Con gran agudeza, Mario Vargas Llosa escribió hace una década un
divertidísimo artículo sobre la huachafería. Ahí decía que, en el Perú, casi
todo era huachafo, desde la conducta de las personas hasta las festividades colectivas, incluida la procesión del Señor de los Milagros, y que, en literatura, él se reconocía bastante huachafo, pero no tanto como Alfredo Bryce, de quien decía que era un poco más huachafo que él, y mucho menos que Manuel Scorza, a su juicio, el más huachafo de todos, pues cuando este escribe “hasta las comas son huachafas” (¿alguien ha hablado de comas?, ¿por qué esta frase me suena tan conocida?). De quien más bien Mario diría que no pecaba de huachafo, para nada, dado su estilo sobrio y aséptico, era de Julio Ramón Ribeyro. A una semana de publicado dicho artículo, viajé por una casualidad a París y le comenté a Julio la opinión que tenía Mario. Julio ya estaba al tanto y se mostró muy indignado: “¡No sé qué carajo me está queriendo decir Mario!”, masculló. “¿Por qué dice que yo soy el único escritor que no es huachafo? ¿Me está diciendo que no tengo identidad nacional?”. Yo creo, finalmente, que hay una huachafería que mueve a desprecio y otra que mueve a ternura.

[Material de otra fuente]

Lemma receive_same h s : same_state s (set_receive h s).
Proof. unfold set_receive. by destruct (store_ _). Qed.

Lemma fill_same s s' r : fill s = Ret (s', r) -> same_state s s'.
Proof.
  unfold fill. intros H. destruct (head s) as [h|]; [|done]. destruct (_ =? 0); [by rets|].
  destruct (input s) as [|[d|e|] i]; try (by rets); try done.
  destruct (take _ d) eqn:Et; [by rets|]. apply bind_ret in H. destruct H as (h' & _ & H). rets.
  eapply same_trans; [|apply (receive_same h')]. done.
Qed.
Lemma resume_same s s' r : resume_parser ops s = Ret (s', r) -> same_state s s'.
Proof. unfold resume_parser. intros H. by rets. Qed.
Lemma execute_same off n s s' r : execute_at ops off n s = Ret (s', r) -> same_state s s'.
Proof. unfold execute_at. intros H. by rets. Qed.
Lemma execute_filled_same n s s' r : execute_filled ops n s = Ret (s', r) -> same_state s s'.
Proof. unfold execute_filled. destruct (head s); [apply execute_same|done]. Qed.
Lemma refill_same s s' r : refill_body ndebug s = Ret (s', r) -> same_state s s'.
Proof.
  unfold refill_body, client_assert. destruct (ndebug || _); [|done]. destruct (head s) as [h|]; [|done]. intros H.
  eapply same_trans; [apply receive_same|by eapply fill_same].
Qed.

(** The headers: broken, stopped at an interim response, or recorded. *)
Lemma read_headers_loop_spec fuel : forall need stop s s' r,
  read_headers_loop ops fuel need stop s = Ret (s', r) ->
  match r with
  | Unexpected _ => broken_ (flags s') = true
  | Ok true => body_complete_ (flags s') = body_complete_ (flags s) /\ is_Some (node_ s') = is_Some (node_ s)
  | Ok false => headers_done_ (flags s') = true /\ settled s' /\ is_Some (node_ s')
  end.
Proof.
  induction fuel as [|fuel IH]; intros need stop s s' r H; [done|]. cbn [read_headers_loop] in H.
  apply bind_ret in H. destruct H as ([s1 first] & Hf & H).
  assert (F : match first with inr _ => broken_ (flags s1) = true | inl _ => same_state s s1 end).
  { destruct need; [|rets; by eapply resume_same]. apply bind_ret in Hf. destruct Hf as ([s0 got] & Hg & Hf). apply fill_same in Hg.
    destruct got as [n|e]; [|by rets]. destruct (n =? 0); [by rets|]. rets. eapply same_trans; [done|by eapply execute_filled_same]. }
  destruct first as [r1|e]; [|by rets]. destruct F as (Fn & _ & Fc & _ & _).
  destruct r1; try (by rets).
  - apply IH in H. by rewrite <- Fn, <- Fc.
  - destruct (_ && _); [|apply bind_ret in H; destruct H as (s2 & Hr & H)].
    + destruct (stop && _); [rets; simpl; by rewrite Fn, Fc|]. apply IH in H. cbn in H. by rewrite <- Fn, <- Fc.
    + unfold record_headers in Hr. destruct (node_ s1) as [n|] eqn:En; [|done]. injection Hr as <-. rets. split; [done|]. split; [done|by eexists].
  - destruct (_ && _); [|apply bind_ret in H; destruct H as (s2 & Hr & H)].
    + destruct (stop && _); [rets; simpl; by rewrite Fn, Fc|]. apply IH in H. cbn in H. by rewrite <- Fn, <- Fc.
    + unfold record_headers in Hr. destruct (node_ s1) as [n|] eqn:En; [|done]. injection Hr as <-. rets.
      match goal with |- context[finish_message ?x] => destruct (finish_frame x) as [-> ->]; destruct (finish_settled x) end.
      split; [done|]. split; [done|by eexists].
Qed.

Lemma read_headers_no_stop fuel : forall need s s', read_headers_loop ops fuel need false s <> Ret (s', Ok true).
Proof.
  induction fuel as [|fuel IH]; intros need s s' H; [done|]. cbn [read_headers_loop] in H.
  apply bind_ret in H. destruct H as ([s1 [r1|e]] & _ & H); [|done]. destruct r1; try done; try (by apply IH in H).
  all: (destruct (_ && _); [by apply IH in H|]); apply bind_ret in H; by destruct H as (s2 & _ & H).
Qed.

Lemma settled_same s s' : same_state s s' -> body_complete_ (flags s) = false -> settled s'.
Proof. intros (_ & _ & H & _) Hc Hc'. congruence. Qed.

(** The outcome of a step of the body: broken, or settled in the same
    exchange. *)
Definition taken {A} s (done : A -> bool) (s' : client_t L) (r : expected A) : Prop :=
  match r with
  | Unexpected _ => broken_ (flags s') = true
  | Ok d => settled s' /\ node_ s' = node_ s /\ headers_done_ (flags s') = headers_done_ (flags s) /\
      (done d = true -> body_complete_ (flags s') = true)
  end.

Definition is_nil {A} (l : list A) : bool := match l with [] => true | _ => false end.

Lemma last_run_taken s s' r : last_run s = (s', r) -> taken s is_nil s' r.
Proof.
  unfold last_run. destruct (finish_settled s) as [Hs Hc], (finish_frame s) as [Hn Hh].
  destruct (pending_run _); intros [= <- <-]; simpl; split_and!; done.
Qed.

Lemma taken_frame {A} s1 s (fin : A -> bool) s' r :
  taken s1 fin s' r -> node_ s1 = node_ s -> headers_done_ (flags s1) = headers_done_ (flags s) -> taken s fin s' r.
Proof. destruct r; [|done]. simpl. intros H N D. by rewrite <- N, <- D. Qed.

Lemma read_body_loop_spec fuel : forall s s' r, settled s -> read_body_loop ops ndebug fuel s = Ret (s', r) -> taken s is_nil s' r.
Proof.
  induction fuel as [|fuel IH]; intros s s' r Hs H; [done|]. cbn [read_body_loop] in H.
  destruct (pending_run (parser_ s)) eqn:Ep; [|by rets].
  destruct (body_complete_ (flags s)) eqn:Ec; [by rets|].
  apply bind_ret in H. destruct H as ([s1 r1] & H1 & H). apply resume_same in H1. pose proof H1 as (N1 & D1 & _ & _).
  destruct r1; try (by rets).
  - apply bind_ret in H. destruct H as ([s2 got] & H2 & H). apply refill_same in H2. destruct got as [n|e]; [|by rets].
    pose proof (same_trans _ _ _ H1 H2) as H12. pose proof H12 as (N2 & D2 & _). destruct (n =? 0).
    + destruct (_ && _); [|by rets]. apply bind_ret in H. destruct H as ([p r2] & _ & H).
      destruct r2; try (by rets). injection H as H. apply last_run_taken in H. by eapply taken_frame.
    + apply bind_ret in H. destruct H as ([s3 r3] & H3 & H). apply execute_same in H3.
      pose proof (same_trans _ _ _ H12 H3) as H13. pose proof H13 as (N3 & D3 & _).
      destruct r3; try (by rets); try (apply IH in H; [|by apply (settled_same s)]);
        try (injection H as H; apply last_run_taken in H); by eapply taken_frame.
  - rets. simpl. destruct (finish_settled s1) as [? ?], (finish_frame s1) as [-> ->]. by rewrite N1, D1.
  - apply IH in H; [|by apply (settled_same s)]. by eapply taken_frame.
Qed.

Lemma append_body_frame run s s' r : append_body acquire opt run s = Ret (s', r) -> flags s' = flags s /\ parser_ s' = parser_ s.
Proof.
  unfold append_body. intros H. destruct run as [|x run]; [by rets|]. destruct (node_ s) as [n|]; [|done].
  destruct (_ <? _); [by rets|]. apply bind_ret in H. destruct H as ([b r1] & _ & H). destruct r1; [|by rets].
  apply bind_ret in H. destruct H as ([b2 r2] & _ & H). by rets.
Qed.

(** The outcome of taking a whole body. *)
Definition whole s (s' : client_t L) (r : expected unit) : Prop :=
  match r with
  | Unexpected _ => broken_ (flags s') = true
  | Ok _ => settled s' /\ body_complete_ (flags s') = true /\ headers_done_ (flags s') = headers_done_ (flags s) /\ is_Some (node_ s')
  end.

Lemma aggregate_runs_spec n : forall fuel s s' r,
  settled s -> is_Some (node_ s) -> aggregate_runs ops acquire ndebug opt n fuel s = Ret (s', r) -> whole s s' r.
Proof.
  induction n as [|n IH]; intros fuel s s' r Hs Hn H; [done|]. cbn [aggregate_runs] in H.
  apply bind_ret in H. destruct H as ([s1 r1] & H1 & H). unfold read_body in H1. destruct (node_ s) as [nd|] eqn:En; [|by destruct Hn].
  apply read_body_loop_spec in H1; [|done]. destruct r1 as [d|e]; [|by rets]. destruct H1 as (S1 & N1 & D1 & C1).
  destruct d as [|x d]; [rets; simpl; by rewrite D1, C1, N1, En|].
  apply bind_ret in H. destruct H as ([s2 r2] & H2 & H). pose proof H2 as E2. apply append_body_frame in H2. destruct H2 as [F2 P2].
  destruct r2; [|by rets]. apply IH in H.
  - destruct r; [|done]. destruct H as (K1 & K2 & K3 & K4). simpl. by rewrite K3, F2, D1.
  - unfold settled. by rewrite F2, P2.
  - unfold append_body in E2. rewrite N1, En in E2. destruct (_ <? _); [done|]. apply bind_ret in E2. destruct E2 as ([b3 r3] & _ & E2).
    destruct r3; [|by rets]. apply bind_ret in E2. destruct E2 as ([b4 r4] & _ & E2). rets. by eexists.
Qed.

Lemma aggregate_exact_spec fuel : forall s s' r, is_Some (node_ s) -> aggregate_exact ops ndebug fuel s = Ret (s', r) -> whole s s' r.
Proof.
  induction fuel as [|fuel IH]; intros s s' r Hn H; [done|]. cbn [aggregate_exact] in H.
  assert (Fin : forall s1, same_state s s1 -> whole s (finish_message s1) (Ok tt)).
  { intros s1 (N & D & _). destruct (finish_settled s1), (finish_frame s1) as [Nf F]. simpl. by rewrite F, D, Nf, N. }
  apply bind_ret in H. destruct H as ([s1 r1] & H1 & H). apply resume_same in H1. destruct r1; try (by rets); [|by rets; apply Fin].
  apply bind_ret in H. destruct H as ([s2 got] & H2 & H). apply refill_same in H2. destruct got as [k|e]; [|by rets].
  destruct (k =? 0); [by rets|]. apply bind_ret in H. destruct H as ([s3 r3] & H3 & H). apply execute_same in H3.
  pose proof (same_trans _ _ _ H1 (same_trans _ _ _ H2 H3)) as H13. pose proof H13 as (N3 & D3 & _).
  destruct r3; try (by rets); try (by rets; apply Fin); (apply IH in H; [|by rewrite N3]); (destruct r; [|done]); destruct H as (K1 & K2 & K3 & K4); simpl; by rewrite K3, D3.
Qed.

Lemma aggregate_body_spec fuel s s' r :
  settled s -> is_Some (node_ s) -> aggregate_body ops acquire ndebug opt fuel s = Ret (s', r) -> whole s s' r.
Proof.
  intros Hs Hn. unfold aggregate_body. destruct (body_complete_ (flags s)) eqn:Ec; [intros; by rets|].
  destruct (negb _); [by apply aggregate_runs_spec|by apply aggregate_exact_spec].
Qed.

Lemma sink_frame k s : flags (set_body_sink k s) = flags s /\ feedst_ (parser_ (set_body_sink k s)) = feedst_ (parser_ s) /\
  (is_Some (node_ s) -> is_Some (node_ (set_body_sink k s))).
Proof. unfold set_body_sink. destruct (node_ s) as [n|]; simpl; split_and!; try done. Qed.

Una chica que hace esfuerzos por vestir bien sin conseguirlo, ya sea debido a sus cortos recursos o la pobreza de su educación, nos enternece; una señora ostentosa y petulante, la típica nueva rica que cholea a la gente, nos enfurece. ¿Pero en qué posición se encuentra aquel que evalúa? ¿Este juicio, a su vez, no implica un sentimiento de superioridad? Mi conclusión es que la peor huachafería de todas es andar huachafeando a los demás.